As he began to strip her, Noah felt his heart twist. For as careful the thing he was doing was, he couldn’t stop those horribly intrusive thoughts. Tempted was he to lurch and cast his cheek a reverberating slap, to wake him from his thoughts of Liora’s barren body. It wasn’t the time, nor the place. Pretend you’re a doctor, Noah, just pretend you’re a doctor. He reasoned, dipping one of the clean towels into the water, he logged it and then began to dab it across the stains discolouring Liora’s body. Slowly and gently removing the stickiness of wine, blood, and urine.

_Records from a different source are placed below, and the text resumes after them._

(** Collecting what is due at [now]: everything scheduled for now, then the due
    tasks in time order. *)
Lemma collect_ok s asap listed queued now :
  ready s asap listed queued ->
  exists s' ms listed' queued', collect sch now s = Some (tt, s')
    /\ core s' [running_of (asap ++ ms); timed_of listed'; asap_of []] queued'
    /\ in_time (tasks s) ms /\ in_time (tasks s) listed' /\ ms ++ listed' ++ queued' ≡ₚ listed ++ queued
    /\ (forall u, u ∈ ms -> time_of (tasks s) u <= now)
    /\ (forall u, u ∈ listed' ++ queued' -> now < time_of (tasks s) u)
    /\ tasks s' = tasks s /\ ran s' = ran s.
Proof using.
  intros [H Ht R1 R2 R3 R4 R5 R6]. unfold collect. erewrite bind_T by reflexivity.
  destruct (lists_init _ [asap_of asap; timed_of listed] (running_list sch) (co_lists _ _ _ H) R1 R2 R3 R4 R5) as (h1 & E1 & Hl1 & Hc1).
  erewrite bind_T by (apply links_run; exact E1).
  pose proof (new_list s _ queued _ h1 H Hl1 Hc1 R6) as H1.
  destruct (swapped _ _ _ _ _ _ _ H1) as (s2 & E2 & H2 & Et2 & Er2). erewrite bind_T by exact E2. cbn [tasks ran] in Et2, Er2.
  assert (collecting now asap (tasks s) (ran s) s2 [] listed queued) as Hcl.
  { constructor; auto.
    - rewrite app_nil_r. eapply core_perm; [| reflexivity | exact H2]. apply perm_skip, perm_swap.
    - constructor.
    - intros a b Ha. now apply not_elem_of_nil in Ha.
    - intros a Ha. now apply not_elem_of_nil in Ha. }
  assert (length (listed ++ queued) <= size (tasks s))%nat as Hlen.
  { pose proof (co_nodup _ _ _ H) as Hnd. rewrite !all_elems_cons, <- app_assoc in Hnd. cbn [all_elems map concat] in Hnd.
    rewrite app_nil_r in Hnd. apply NoDup_app in Hnd as (_ & _ & Hnd). apply (held_length _ _ Hnd).
    intros t Hin. destruct (core_known _ _ _ H t) as (k & E & _); [| eauto].
    rewrite !all_elems_cons. cbn [all_elems map concat]. rewrite app_nil_r, <- app_assoc, elem_of_app. auto. }
  destruct (timed_list_loop_ok now asap (tasks s) (ran s) (S (size (tasks s))) s2 [] listed queued Hcl) as
    (s3 & ms3 & ys3 & q3 & E3 & [H3 P3] & L3); [lia |]. erewrite bind_T by exact E3.
  destruct (timed_queue_loop_ok now asap (tasks s) (ran s) (S (size (tasks s))) s3 ms3 ys3 q3 H3) as (s4 & ms4 & q4 & E4 & [H4 P4] & L4);
    [| exact L3 |].
  { apply Permutation_length in P3. rewrite !length_app in P3. rewrite length_app in Hlen. cbn in P3. lia. }
  destruct H4 as [C1 C2 C3 C4 C5 C6 C7]. exists s4, ms4, ys3, q4. split_and!; auto. now rewrite P4, P3.
Qed.
End collect.

(** ** The task scheduler: what running means

    A plan of tasks, without memory: those to run in this call, those scheduled
    for the next one and those scheduled for a time. The scheduler carries a
    plan out, whatever the functions of the tasks do to it. *)



(** ** Plans *)

(** The order of [timed] says nothing. *)
Record plan := mk_plan {
  running : list positive;
  asap : list positive;
  timed : list positive;
  known : gmap positive aws_task;
  history : list event
}.

Definition without (t : positive) (l : list positive) : list positive := filter (fun u => u <> t) l.

Section plans.
Context (fn : list event -> positive -> aws_task_status -> list action).

(** The task's function is called. *)
Definition plan_call (t : positive) (status : aws_task_status) (p : plan) : option (list action * plan) :=
  k ← known p !! t;
  Some (fn (history p) t status,
        mk_plan (without t (running p)) (without t (asap p)) (without t (timed p))
          (<[t := mk_task (timestamp k) false]> (known p)) (history p ++ [(t, status)])).

(** A task must not be scheduled twice. *)
Definition plan_step (a : action) (p : plan) : option (list action * plan) :=
  match a with
  | Schedule_now t =>
      k ← known p !! t;
      if scheduled k then None
      else Some ([], mk_plan (running p) (asap p ++ [t]) (timed p) (<[t := mk_task 0 true]> (known p)) (history p))
  | Schedule_future t time =>
      k ← known p !! t;
      if scheduled k then None
      else Some ([], mk_plan (running p) (asap p) (t :: timed p) (<[t := mk_task time true]> (known p)) (history p))
  | Cancel_task t => plan_call t AWS_TASK_STATUS_CANCELED p
  end.

(** Calls in order, each with all it leads to before the next. *)
Inductive does : list action -> plan -> plan -> Prop :=
| does_nothing p : does [] p p
| does_call a work p calls p1 p2 :
    plan_step a p = Some (calls, p1) -> does (calls ++ work) p1 p2 -> does (a :: work) p p2.

(** The running tasks, one after the other, each with all its function does. *)
Inductive runs (status : aws_task_status) : plan -> plan -> Prop :=
| runs_out p : running p = [] -> runs status p p
| runs_next p t rest work p1 p2 p3 :
    running p = t :: rest -> plan_call t status p = Some (work, p1) -> does work p1 p2 ->
    runs status p2 p3 -> runs status p p3.
End plans.

(** ** The scheduler carries a plan out *)

Section represents.
Context (fn : list event -> positive -> aws_task_status -> list action).
Context (sch : aws_task_scheduler).
Local Abbreviation asap_of x := (asap_list sch, x).
Local Abbreviation timed_of x := (timed_list sch, x).
Local Abbreviation running_of x := (running_list sch, x).

(** The running list exists while [live]: during [s_run_all]. *)
Definition lists_of (live : bool) (p : plan) (listed : list positive) : list listing :=
  (if live then [running_of (running p)] else []) ++ [timed_of listed; asap_of (asap p)].

Record represents (live : bool) (s : state) (p : plan) (listed queued : list positive) : Prop := {
  rp_core : core s (lists_of live p listed) queued;
  rp_time : in_time (tasks s) listed;
  rp_timed : listed ++ queued ≡ₚ timed p;
  rp_tasks : tasks s = known p;
  rp_ran : ran s = history p
}.

Lemma in_time_without ts t l : in_time ts l -> in_time ts (without t l).
Proof using.
  unfold in_time, without. induction 1 as [| x l Hl IH Hx]; [constructor |].
  rewrite filter_cons. case_decide; [| exact IH]. constructor; [exact IH |].
  rewrite Forall_forall in *. intros y Hy. apply Hx. apply list_elem_of_filter in Hy. tauto.
Qed.

Lemma in_time_flag ts t k b l : ts !! t = Some k -> in_time ts l -> in_time (<[t := mk_task (timestamp k) b]> ts) l.
Proof using.
  intros Hk. apply in_time_same. intros u _. destruct (decide (u = t)) as [-> | Hu]; [| now apply time_insert_ne].
  rewrite time_insert_eq. unfold time_of. now rewrite Hk.
Qed.

Lemma asap_first live p listed :
  lists_of live p listed ≡ₚ asap_of (asap p) :: (if live then [running_of (running p)] else []) ++ [timed_of listed].
Proof using.
  unfold lists_of. change [timed_of listed; asap_of (asap p)] with ([timed_of listed] ++ [asap_of (asap p)]).
  rewrite app_assoc. symmetry. apply Permutation_cons_append.
Qed.

Lemma timed_first live p listed :
  lists_of live p listed ≡ₚ timed_of listed :: (if live then [running_of (running p)] else []) ++ [asap_of (asap p)].
Proof using. unfold lists_of. symmetry. apply Permutation_middle. Qed.

Lemma lists_of_timed live p listed u : u ∈ listed -> u ∈ all_elems (lists_of live p listed).
Proof using. intros Hu. rewrite timed_first, all_elems_cons, elem_of_app. auto. Qed.

Lemma perform_ok live s p listed queued a calls p' :
  represents live s p listed queued -> plan_step fn a p = Some (calls, p') ->
  exists s' listed' queued', perform fn sch a s = Some (calls, s') /\ represents live s' p' listed' queued'.
Proof using.
  intros [H Ht HP Et Er] Hs. destruct a as [t | t tm | t]; cbn [plan_step plan_call perform] in *;
    unfold plan_call in *; rewrite <- Et in Hs; destruct (tasks s !! t) as [k |] eqn:Hk; try discriminate; cbn [mbind option_bind] in Hs.
  - destruct (scheduled k) eqn:Hf; [discriminate |]. injection Hs as <- <-.
    assert (t ∉ listed) as Hn.
    { destruct (core_free _ _ _ H t k Hk Hf) as (N & _). intros Hin. now apply N, lists_of_timed. }
    pose proof (core_perm _ _ _ _ _ (asap_first live p listed) (reflexivity _) H) as H'.
    destruct (schedule_now_ok sch s _ _ queued t k H' Hk Hf) as (s' & E & Hc & Et' & Er').
    exists s', listed, queued. split; [erewrite bind_T by exact E; reflexivity |]. constructor; cbn; auto.
    + eapply core_perm; [symmetry; apply asap_first | reflexivity | exact Hc].
    + rewrite Et'. apply (in_time_same (tasks s)); [| exact Ht]. intros u Hu. apply time_insert_ne. congruence.
    + now rewrite Er'.
  - destruct (scheduled k) eqn:Hf; [discriminate |]. injection Hs as <- <-.
    pose proof (core_perm _ _ _ _ _ (timed_first live p listed) (reflexivity _) H) as H'.
    destruct (schedule_future_ok sch s listed _ queued t k tm H' Ht Hk Hf) as (s' & ys' & queued' & E & Hc & Hin & HP' & Et' & Er').
    exists s', ys', queued'. split; [erewrite bind_T by exact E; reflexivity |]. constructor; cbn; auto.
    + eapply core_perm; [symmetry; apply timed_first | reflexivity | exact Hc].
    + now rewrite HP', HP.
    + now rewrite Er'.
  - injection Hs as <- <-. destruct (cancel_ok fn s _ queued t k H Hk) as (s' & E & Hc & Et' & Er').
    exists s', (without t listed), (without t queued). rewrite <- Er. split; [exact E |].
    constructor; cbn [running asap timed known history]; auto; [now destruct live | |].
    + rewrite Et'. apply in_time_flag; [exact Hk |]. now apply in_time_without.
    + unfold without. now rewrite <- filter_app, HP.
Qed.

There came a time, one most uncomfortable when he couldn’t focus on just her thighs or the rest of her body. He had attempted to avoid it, but he knew for the sake of cleanliness he must.

Turning his head away, he clamped tight his eyes and dipped the sodden towel between her legs. It would have been simple. It would have been innocent. But Liora, drunken and sloshed with anaemic deliria, let out a wimpish whine. The moment she did, Noah urgently pulled away. It was too effeminate to be a groan of uncomfortability.

He darted down, focusing on the ginger carpet for any more grime, sighing thankfully, he saw nothing. “I’m just about done Liora,” he gently said, “just need to dry you off and get you upstairs… Just need to dry you off…” he cast an eye over her body, glossed with water that shimmered in the low light of the night, and sighed. “If I don’t stop acting like a perv, gods going to smite me down.” And he wasn’t even religious.